#### Exercise prompt:
Please write out, exactly as given, every line of the entries below up to and including the line with "[double z] is".

Saved data entries

(** * fractal-seq: scale quantizer, sequence transformations, fractal tree,
      path flattening and step-index resolution

    A shallow embedding of [src/audio/FractalTree.ts] and of the tick path of
    [src/audio/SequencerEngine.ts], with the properties the specification
    states about them.

    Conventions.
    - Pitches, counters and indices are JavaScript numbers holding integers;
      they are [Z].  [Math.floor (a / b)] is [Z.div], the [%] operator is the
      truncated remainder [Z.rem], [Math.round] is the identity.
    - JavaScript numbers are IEEE 754 binary64 values, and a pitch need not be
      an integer (a mutation by the default range 0.3 adds -0.3 or 0.7).
      Where the exact value of a pitch matters, the module [Binary64] repeats
      the data and the pitch arithmetic of [transposeSequence] and
      [invertSequence] over Rocq's primitive [float], operation by operation;
      [double z] is the binary64 value of the integer [z].
    - [Sequence.length], [branchesCount] and array sizes are counts; they are
      [nat].
    - Times (seconds), [pathValue], [divMult] and the results of
      [Math.random ()] are rationals [Q].
    - Arrays are lists, read with stdpp's [!!] and written with [<[i:=x]>].
    - [Math.random ()] is an oracle [random : nat -> Q], the value of its
      [k]-th call; the offsets drawn by [mutateSequence] come from an oracle
      [jitter : nat -> Z].  Functions that draw take the number of draws made
      so far and return the new count.
    - A function that can throw returns an [option]; [None] is the thrown
      [TypeError]. *)

From Stdlib Require Import ZArith QArith Qround Qminmax Lia List Ascii Permutation.
From Stdlib Require Import PrimFloat.
From Stdlib Require Uint63.
From stdpp Require Import base decidable option list.

Local Open Scope Z_scope.

(** * The program *)

(** ** Data model ([src/model/types.ts]) *)

Inductive ScaleName :=
| chromatic | major | minor | major_pentatonic | minor_pentatonic
| harmonic_minor | whole_tone | unquantized.

#[global] Instance ScaleName_eq_dec : EqDecision ScaleName.
Proof. solve_decision. Defined.

Inductive GateLengthKind := trigger | p10 | p25 | p50 | p75 | p90 | tied.

Record Step := {
  pitch : Z;
  gateOn : bool;
  ratchets : Z;
  slew : Q;
  gateLength : GateLengthKind;
  depth : option nat;
  originalIndex : option nat
}.

Module PlaybackOrder.
Inductive t := forward | backward | pendulum | random.
End PlaybackOrder.

Module BranchPlaybackOrder.
Inductive t := forward | reverse | pendulum | random.
End BranchPlaybackOrder.

Module ModificationKind.
Inductive t := transpose | invert | reverse | mutate.
End ModificationKind.

(** [steps] is the stored buffer, [length] the size of its active prefix.
    From here on the length of a list is written [List.length]. *)
Record Sequence := {
  steps : list Step;
  length : nat;
  scale : ScaleName;
  playbackOrder : PlaybackOrder.t
}.

Module BranchConfig.
Record t := {
  left : ModificationKind.t;
  right : ModificationKind.t;
  leftParam : Z;
  rightParam : Z
}.
End BranchConfig.

Module TreeNode.
(** [left] and [right] are [None] while the node has no such child. *)
#[warnings="-register-all"]
Inductive t := Node {
  sequence : Sequence;
  depth : nat;
  modificationFromParent : option ModificationKind.t;
  left : option t;
  right : option t
}.

(** A node as the object literals of the builder create it. *)
Definition fresh (s : Sequence) (d : nat) (m : option ModificationKind.t) : t :=
  Node s d m None None.

(** [node.left = l; node.right = r]. *)
Definition with_children (n : t) (l r : t) : t :=
  Node (sequence n) (depth n) (modificationFromParent n) (Some l) (Some r).

(** The node and all its descendants, parents first. *)
Fixpoint nodes (n : t) : list t :=
  match n with
  | Node _ _ _ l r =>
      n :: match l with Some l' => nodes l' | None => [] end
        ++ match r with Some r' => nodes r' | None => [] end
  end.

Definition children_count (n : t) : nat :=
  match left n with Some _ => 1 | None => 0 end
  + match right n with Some _ => 1 | None => 0 end.
End TreeNode.

Record Pattern := {
  trunk : Sequence;
  branchesCount : nat;
  pathValue : Q;
  mutationAmount : Q;
  rootOffsetSemitones : Z;
  divMult : Q;
  branchConfig : list BranchConfig.t;
  branchPlaybackOrder : BranchPlaybackOrder.t
}.

Record GeneratedTree := {
  root : TreeNode.t;
  maxDepth : nat
}.

Record Channel := {
  currentPatternIndex : nat;
  patterns : list Pattern;
  generatedTree : option GeneratedTree;
  activeSequence : option Sequence
}.

(** [channel.patterns[channel.currentPatternIndex]]; [None] stands for
    [undefined], whose first field access throws. *)
Definition current_pattern (channel : Channel) : option Pattern :=
  patterns channel !! currentPatternIndex channel.

(** ** Scale quantization ([src/audio/FractalTree.ts]) *)

Definition SCALES (scale : ScaleName) : list Z :=
  match scale with
  | chromatic => [0; 1; 2; 3; 4; 5; 6; 7; 8; 9; 10; 11]
  | major => [0; 2; 4; 5; 7; 9; 11]
  | minor => [0; 2; 3; 5; 7; 8; 10]
  | major_pentatonic => [0; 2; 4; 7; 9]
  | minor_pentatonic => [0; 3; 5; 7; 10]
  | harmonic_minor => [0; 2; 3; 5; 7; 8; 11]
  | whole_tone => [0; 2; 4; 6; 8; 10]
  | unquantized => []
  end.

(** [x < bound] where [None] is JavaScript's [Infinity]. *)
Definition lt_inf (x : Z) (bound : option Z) : bool :=
  match bound with
  | None => true
  | Some b => x <? b
  end.

(** One iteration of the nearest-interval loop; the accumulator is
    [(minDiff, nearest)]. *)
Definition nearest_step (normalizedNote : Z) (acc : option Z * Z) (interval : Z)
  : option Z * Z :=
  let diff := Z.abs (normalizedNote - interval) in
  if lt_inf diff (fst acc) then (Some diff, interval) else acc.

(** [intervals[0]] and [intervals[intervals.length - 1]] are [first] and
    [final]; [minDiff] starts at [Infinity]. *)
Definition quantizePitch (pitchSemitones : Z) (scale : ScaleName) : Z :=
  if decide (scale = unquantized) then pitchSemitones else
  match SCALES scale with
  | [] => pitchSemitones
  | (first :: _) as intervals =>
      let octave := pitchSemitones / 12 in
      let note := Z.rem pitchSemitones 12 in
      let normalizedNote := Z.rem (Z.rem note 12 + 12) 12 in
      let found := fold_left (nearest_step normalizedNote) intervals (None, first) in
      let minDiff := fst found in
      let nearest := snd found in
      let diffUpper := Z.abs ((normalizedNote - 12) - first) in
      if lt_inf diffUpper minDiff then (octave + 1) * 12 + first else
      let final := List.last intervals first in
      let diffLower := Z.abs ((normalizedNote + 12) - final) in
      if lt_inf diffLower minDiff then (octave - 1) * 12 + final else
      octave * 12 + nearest
  end.

(** ** Modifications *)

(** The step [s] with its pitch replaced: [s.pitch = p]. *)
Definition with_pitch (s : Step) (p : Z) : Step :=
  {| pitch := p; gateOn := gateOn s; ratchets := ratchets s; slew := slew s;
     gateLength := gateLength s; depth := depth s;
     originalIndex := originalIndex s |}.

(** [s.steps = l]. *)
Definition with_steps (seq : Sequence) (l : list Step) : Sequence :=
  {| steps := l; length := length seq; scale := scale seq;
     playbackOrder := playbackOrder seq |}.

(** [{ ...s }] *)
Definition cloneStep (s : Step) : Step := with_pitch s (pitch s).

Definition cloneSequence (seq : Sequence) : Sequence :=
  with_steps seq (map cloneStep (steps seq)).

(** [newSeq.steps.forEach] visits every stored step, here and in
    [invertSequence] and [mutateSequence]. *)
Definition transposeSequence (seq : Sequence) (semitones : Z) : Sequence :=
  let newSeq := cloneSequence seq in
  with_steps newSeq
    (map (fun step => with_pitch step (pitch step + semitones)) (steps newSeq)).

(** [x > bound] where [None] is [-Infinity]. *)
Definition gt_ninf (x : Z) (bound : option Z) : bool :=
  match bound with
  | None => true
  | Some b => b <? x
  end.

(** One iteration of the first loop of [invertSequence]; the accumulator is
    [(minPitch, maxPitch)]. *)
Definition minmax_step (acc : option Z * option Z) (s : Step)
  : option Z * option Z :=
  let minPitch := if lt_inf (pitch s) (fst acc) then Some (pitch s) else fst acc in
  let maxPitch := if gt_ninf (pitch s) (snd acc) then Some (pitch s) else snd acc in
  (minPitch, maxPitch).

Definition invertSequence (seq : Sequence) : Sequence :=
  let newSeq := cloneSequence seq in
  if (List.length (steps newSeq) =? 0)%nat then newSeq else
  match fold_left minmax_step (steps newSeq) (None, None) with
  | (Some minPitch, Some maxPitch) =>
      with_steps newSeq
        (map (fun s => with_pitch s (maxPitch - (pitch s - minPitch)))
             (steps newSeq))
  | _ => newSeq (* not reached: the buffer is not empty *)
  end.

(** The loop [for (i = 0; i < length; i++) steps[i] = activeSteps[i]].
    When [length] exceeds the buffer, the source stores [undefined] past the
    end of the array; a [list Step] has no such entries and the model leaves
    the list alone there.  Statements about [reverseSequence] therefore assume
    [length <= List.length steps], the invariant of the data model. *)
Definition write_back (activeSteps : list Step) (n : nat) (l : list Step)
  : list Step :=
  fold_left
    (fun acc i => match activeSteps !! i with
                  | Some x => <[i:=x]> acc
                  | None => acc
                  end)
    (List.seq 0 n) l.

Definition reverseSequence (seq : Sequence) : Sequence :=
  let newSeq := cloneSequence seq in
  let activeSteps := rev (firstn (length newSeq) (steps newSeq)) in
  with_steps newSeq (write_back activeSteps (length newSeq) (steps newSeq)).

(** [mutateSequence] draws one offset per step whose gate is on.  The drawn
    value [Math.floor (Math.random () * (range * 2 + 1)) - range] is supplied
    by the oracle [jitter], indexed by the number of draws made so far.
    Pitches being integers here, so are the offsets, as they are in the
    source for every integer [range] (see [integer_jitter]); the fractional
    offsets that a fractional [range] produces are not represented. *)
Section Mutate.
Variable jitter : nat -> Z.

Fixpoint mutate_steps (l : list Step) (k : nat) : list Step * nat :=
  match l with
  | [] => ([], k)
  | step :: rest =>
      if gateOn step then
        let offset := jitter k in
        let r := mutate_steps rest (S k) in
        (with_pitch step (pitch step + offset) :: fst r, snd r)
      else
        let r := mutate_steps rest k in
        (step :: fst r, snd r)
  end.

Definition mutateSequence (seq : Sequence) (range : Q) (k : nat)
  : Sequence * nat :=
  let newSeq := cloneSequence seq in
  if Qeq_bool range 0 then (newSeq, k) else
  let r := mutate_steps (steps newSeq) k in
  (with_steps newSeq (fst r), snd r).
End Mutate.

(** The offset drawn for an integer [range], from the [k]-th value [u] of
    [Math.random ()]. *)
Definition integer_jitter (u : Q) (range : Z) : Z :=
  Qfloor (u * inject_Z (range * 2 + 1)) - range.

(** ** The pitch arithmetic in binary64

    The same records with the pitch as the engine holds it, and the two
    modifications that compute with pitches: [+], [-], [<] and [>] are the
    IEEE 754 operations, [Infinity] and [-Infinity] the IEEE infinities.
    [a > b] is [b < a]. *)
Module Binary64.
Record Step := {
  pitch : float;
  gateOn : bool;
  ratchets : Z;
  slew : Q;
  gateLength : GateLengthKind;
  depth : option nat;
  originalIndex : option nat
}.

Record Sequence := {
  steps : list Step;
  length : nat;
  scale : ScaleName;
  playbackOrder : PlaybackOrder.t
}.

Definition with_pitch (s : Step) (p : float) : Step :=
  {| pitch := p; gateOn := gateOn s; ratchets := ratchets s; slew := slew s;
     gateLength := gateLength s; depth := depth s;
     originalIndex := originalIndex s |}.

Definition with_steps (seq : Sequence) (l : list Step) : Sequence :=
  {| steps := l; length := length seq; scale := scale seq;
     playbackOrder := playbackOrder seq |}.

Definition cloneStep (s : Step) : Step := with_pitch s (pitch s).

Definition cloneSequence (seq : Sequence) : Sequence :=
  with_steps seq (map cloneStep (steps seq)).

#### Written answer:
(** * fractal-seq: scale quantizer, sequence transformations, fractal tree,
      path flattening and step-index resolution

    A shallow embedding of [src/audio/FractalTree.ts] and of the tick path of
    [src/audio/SequencerEngine.ts], with the properties the specification
    states about them.

    Conventions.
    - Pitches, counters and indices are JavaScript numbers holding integers;
      they are [Z].  [Math.floor (a / b)] is [Z.div], the [%] operator is the
      truncated remainder [Z.rem], [Math.round] is the identity.
    - JavaScript numbers are IEEE 754 binary64 values, and a pitch need not be
      an integer (a mutation by the default range 0.3 adds -0.3 or 0.7).
      Where the exact value of a pitch matters, the module [Binary64] repeats
      the data and the pitch arithmetic of [transposeSequence] and
      [invertSequence] over Rocq's primitive [float], operation by operation;
      [double z] is the binary64 value of the integer [z].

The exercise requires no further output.